§ **Items from a data source**
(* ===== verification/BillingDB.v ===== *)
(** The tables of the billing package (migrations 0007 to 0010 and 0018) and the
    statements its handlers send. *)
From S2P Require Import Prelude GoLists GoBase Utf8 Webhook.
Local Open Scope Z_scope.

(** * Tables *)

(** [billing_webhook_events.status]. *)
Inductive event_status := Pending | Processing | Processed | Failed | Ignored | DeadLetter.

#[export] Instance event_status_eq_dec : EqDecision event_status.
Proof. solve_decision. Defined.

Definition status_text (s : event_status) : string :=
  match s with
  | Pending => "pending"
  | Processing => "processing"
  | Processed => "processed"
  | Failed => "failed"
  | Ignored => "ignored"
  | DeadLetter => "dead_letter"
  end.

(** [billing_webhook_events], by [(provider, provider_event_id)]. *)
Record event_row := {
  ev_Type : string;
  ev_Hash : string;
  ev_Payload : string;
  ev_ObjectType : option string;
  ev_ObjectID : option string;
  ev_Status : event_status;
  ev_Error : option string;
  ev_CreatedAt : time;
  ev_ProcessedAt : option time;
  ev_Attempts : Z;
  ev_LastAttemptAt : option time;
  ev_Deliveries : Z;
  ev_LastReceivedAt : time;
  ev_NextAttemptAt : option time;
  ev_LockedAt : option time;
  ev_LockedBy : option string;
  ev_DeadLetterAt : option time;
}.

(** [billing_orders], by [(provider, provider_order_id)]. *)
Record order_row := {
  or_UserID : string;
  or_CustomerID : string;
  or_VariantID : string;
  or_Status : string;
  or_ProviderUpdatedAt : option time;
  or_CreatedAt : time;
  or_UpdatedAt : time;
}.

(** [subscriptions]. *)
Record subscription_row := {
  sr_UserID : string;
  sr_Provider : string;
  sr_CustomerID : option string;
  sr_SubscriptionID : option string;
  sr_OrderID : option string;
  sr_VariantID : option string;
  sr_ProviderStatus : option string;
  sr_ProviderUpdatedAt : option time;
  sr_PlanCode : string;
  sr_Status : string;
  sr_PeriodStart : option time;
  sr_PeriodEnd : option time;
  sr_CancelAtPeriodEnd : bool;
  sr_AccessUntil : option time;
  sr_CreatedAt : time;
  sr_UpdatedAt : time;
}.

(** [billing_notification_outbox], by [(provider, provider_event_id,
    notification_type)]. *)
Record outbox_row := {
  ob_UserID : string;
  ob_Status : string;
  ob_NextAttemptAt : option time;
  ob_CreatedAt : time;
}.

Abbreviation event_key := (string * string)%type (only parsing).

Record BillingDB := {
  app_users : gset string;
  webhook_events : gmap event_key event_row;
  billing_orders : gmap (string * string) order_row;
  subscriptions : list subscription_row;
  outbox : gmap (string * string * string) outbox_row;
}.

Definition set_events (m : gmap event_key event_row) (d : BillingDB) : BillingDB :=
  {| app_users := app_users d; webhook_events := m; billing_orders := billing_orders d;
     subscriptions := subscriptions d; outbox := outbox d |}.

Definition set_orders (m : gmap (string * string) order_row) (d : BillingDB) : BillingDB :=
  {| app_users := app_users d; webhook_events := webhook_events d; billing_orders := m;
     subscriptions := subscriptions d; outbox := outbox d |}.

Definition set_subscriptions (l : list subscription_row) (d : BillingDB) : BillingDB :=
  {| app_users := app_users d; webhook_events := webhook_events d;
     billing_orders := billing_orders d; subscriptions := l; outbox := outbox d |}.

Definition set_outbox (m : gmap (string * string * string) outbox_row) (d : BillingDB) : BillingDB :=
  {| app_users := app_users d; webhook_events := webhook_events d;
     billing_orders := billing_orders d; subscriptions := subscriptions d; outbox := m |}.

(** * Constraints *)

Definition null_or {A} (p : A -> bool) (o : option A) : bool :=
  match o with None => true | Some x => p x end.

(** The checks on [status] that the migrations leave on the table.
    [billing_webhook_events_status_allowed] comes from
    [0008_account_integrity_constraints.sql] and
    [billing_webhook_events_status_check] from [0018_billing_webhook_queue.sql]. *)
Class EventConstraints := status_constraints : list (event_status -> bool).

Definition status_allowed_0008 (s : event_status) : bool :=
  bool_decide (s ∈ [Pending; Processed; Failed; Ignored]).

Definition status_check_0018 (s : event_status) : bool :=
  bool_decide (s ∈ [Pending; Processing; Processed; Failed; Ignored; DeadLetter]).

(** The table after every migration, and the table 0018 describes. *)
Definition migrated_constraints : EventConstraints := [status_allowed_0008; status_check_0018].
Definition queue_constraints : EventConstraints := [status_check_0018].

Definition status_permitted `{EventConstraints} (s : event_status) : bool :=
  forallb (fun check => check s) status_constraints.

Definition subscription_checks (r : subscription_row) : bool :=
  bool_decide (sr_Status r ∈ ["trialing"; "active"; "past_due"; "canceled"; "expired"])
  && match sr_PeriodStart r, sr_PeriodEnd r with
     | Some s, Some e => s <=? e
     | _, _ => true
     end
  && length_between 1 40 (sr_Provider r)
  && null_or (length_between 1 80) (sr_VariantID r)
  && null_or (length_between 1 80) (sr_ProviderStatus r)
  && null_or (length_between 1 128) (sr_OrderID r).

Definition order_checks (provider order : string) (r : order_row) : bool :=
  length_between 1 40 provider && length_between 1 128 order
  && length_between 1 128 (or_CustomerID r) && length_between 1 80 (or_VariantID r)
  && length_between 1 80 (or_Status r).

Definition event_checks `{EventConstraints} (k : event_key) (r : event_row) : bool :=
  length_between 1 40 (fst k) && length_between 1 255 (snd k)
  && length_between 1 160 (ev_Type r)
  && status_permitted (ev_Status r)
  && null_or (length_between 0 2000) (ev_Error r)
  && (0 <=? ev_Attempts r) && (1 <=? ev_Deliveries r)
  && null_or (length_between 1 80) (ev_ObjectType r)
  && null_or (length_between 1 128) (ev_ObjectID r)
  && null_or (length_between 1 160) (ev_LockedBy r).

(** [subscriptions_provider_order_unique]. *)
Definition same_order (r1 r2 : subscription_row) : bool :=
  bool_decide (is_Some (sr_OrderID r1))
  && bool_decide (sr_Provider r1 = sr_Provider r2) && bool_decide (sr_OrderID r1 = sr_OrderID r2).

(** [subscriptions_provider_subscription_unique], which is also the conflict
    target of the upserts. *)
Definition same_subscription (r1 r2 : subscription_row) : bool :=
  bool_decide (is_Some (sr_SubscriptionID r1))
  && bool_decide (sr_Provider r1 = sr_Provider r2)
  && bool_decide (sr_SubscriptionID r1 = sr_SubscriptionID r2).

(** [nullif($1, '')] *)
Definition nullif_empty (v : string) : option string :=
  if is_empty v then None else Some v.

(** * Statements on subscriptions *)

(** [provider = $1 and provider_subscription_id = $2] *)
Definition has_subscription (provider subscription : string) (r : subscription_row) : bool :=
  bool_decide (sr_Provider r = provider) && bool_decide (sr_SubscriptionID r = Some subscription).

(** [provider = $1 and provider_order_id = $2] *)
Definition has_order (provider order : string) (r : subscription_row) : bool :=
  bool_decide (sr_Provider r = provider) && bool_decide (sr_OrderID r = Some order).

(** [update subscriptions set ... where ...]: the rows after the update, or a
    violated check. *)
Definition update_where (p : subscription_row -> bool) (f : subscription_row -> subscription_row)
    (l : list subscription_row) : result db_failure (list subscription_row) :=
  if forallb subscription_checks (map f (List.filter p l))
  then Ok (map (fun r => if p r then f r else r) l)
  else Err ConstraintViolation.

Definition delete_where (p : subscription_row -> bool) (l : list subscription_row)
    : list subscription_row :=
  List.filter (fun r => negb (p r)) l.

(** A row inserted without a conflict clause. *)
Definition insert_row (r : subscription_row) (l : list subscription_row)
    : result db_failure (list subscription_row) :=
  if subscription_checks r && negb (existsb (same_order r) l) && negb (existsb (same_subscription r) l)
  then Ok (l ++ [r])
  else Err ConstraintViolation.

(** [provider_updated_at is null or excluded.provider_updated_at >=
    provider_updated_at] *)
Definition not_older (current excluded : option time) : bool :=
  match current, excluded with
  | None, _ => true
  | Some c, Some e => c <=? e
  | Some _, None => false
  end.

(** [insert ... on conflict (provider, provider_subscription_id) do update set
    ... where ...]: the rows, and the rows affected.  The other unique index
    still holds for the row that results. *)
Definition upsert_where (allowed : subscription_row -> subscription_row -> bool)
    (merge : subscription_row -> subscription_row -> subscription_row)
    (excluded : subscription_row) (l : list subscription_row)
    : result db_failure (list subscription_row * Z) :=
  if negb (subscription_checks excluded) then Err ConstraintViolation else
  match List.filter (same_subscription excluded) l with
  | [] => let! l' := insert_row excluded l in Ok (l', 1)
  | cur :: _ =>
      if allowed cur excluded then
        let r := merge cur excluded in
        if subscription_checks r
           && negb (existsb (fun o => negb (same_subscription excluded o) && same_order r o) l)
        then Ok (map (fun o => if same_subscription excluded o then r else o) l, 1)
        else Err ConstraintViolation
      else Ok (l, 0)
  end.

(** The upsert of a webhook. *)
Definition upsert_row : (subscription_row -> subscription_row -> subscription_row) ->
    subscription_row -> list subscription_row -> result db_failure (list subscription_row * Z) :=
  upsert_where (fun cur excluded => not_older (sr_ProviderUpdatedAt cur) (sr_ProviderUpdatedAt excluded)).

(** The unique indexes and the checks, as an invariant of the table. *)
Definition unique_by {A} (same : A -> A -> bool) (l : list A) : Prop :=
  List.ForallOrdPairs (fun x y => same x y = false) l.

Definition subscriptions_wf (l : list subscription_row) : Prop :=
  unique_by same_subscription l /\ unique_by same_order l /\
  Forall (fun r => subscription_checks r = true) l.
--
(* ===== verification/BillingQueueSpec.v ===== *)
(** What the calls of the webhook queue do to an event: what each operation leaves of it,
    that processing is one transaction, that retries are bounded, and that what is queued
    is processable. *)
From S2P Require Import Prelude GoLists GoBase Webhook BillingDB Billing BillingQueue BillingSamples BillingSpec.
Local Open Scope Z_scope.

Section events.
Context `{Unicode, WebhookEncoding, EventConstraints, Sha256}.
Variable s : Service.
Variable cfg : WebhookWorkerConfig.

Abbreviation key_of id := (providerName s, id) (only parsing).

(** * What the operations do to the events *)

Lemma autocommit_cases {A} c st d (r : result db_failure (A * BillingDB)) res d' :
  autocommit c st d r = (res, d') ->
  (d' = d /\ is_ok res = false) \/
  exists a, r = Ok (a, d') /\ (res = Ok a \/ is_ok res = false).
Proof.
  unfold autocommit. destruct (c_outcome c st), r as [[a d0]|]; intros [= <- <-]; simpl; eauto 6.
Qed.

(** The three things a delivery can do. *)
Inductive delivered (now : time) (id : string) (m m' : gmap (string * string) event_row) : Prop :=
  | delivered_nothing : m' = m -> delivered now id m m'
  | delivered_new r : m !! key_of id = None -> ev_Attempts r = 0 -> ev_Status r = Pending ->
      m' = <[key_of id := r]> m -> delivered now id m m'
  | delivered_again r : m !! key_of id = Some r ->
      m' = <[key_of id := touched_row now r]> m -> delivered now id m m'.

§ **Work instruction**
Write down, word for word, the lines above from the one containing "(** The unique" through the one containing "Forall (fun r", both ends included.

§ **Output of the task**
(** The unique indexes and the checks, as an invariant of the table. *)
Definition unique_by {A} (same : A -> A -> bool) (l : list A) : Prop :=
  List.ForallOrdPairs (fun x y => same x y = false) l.

Definition subscriptions_wf (l : list subscription_row) : Prop :=
  unique_by same_subscription l /\ unique_by same_order l /\
  Forall (fun r => subscription_checks r = true) l.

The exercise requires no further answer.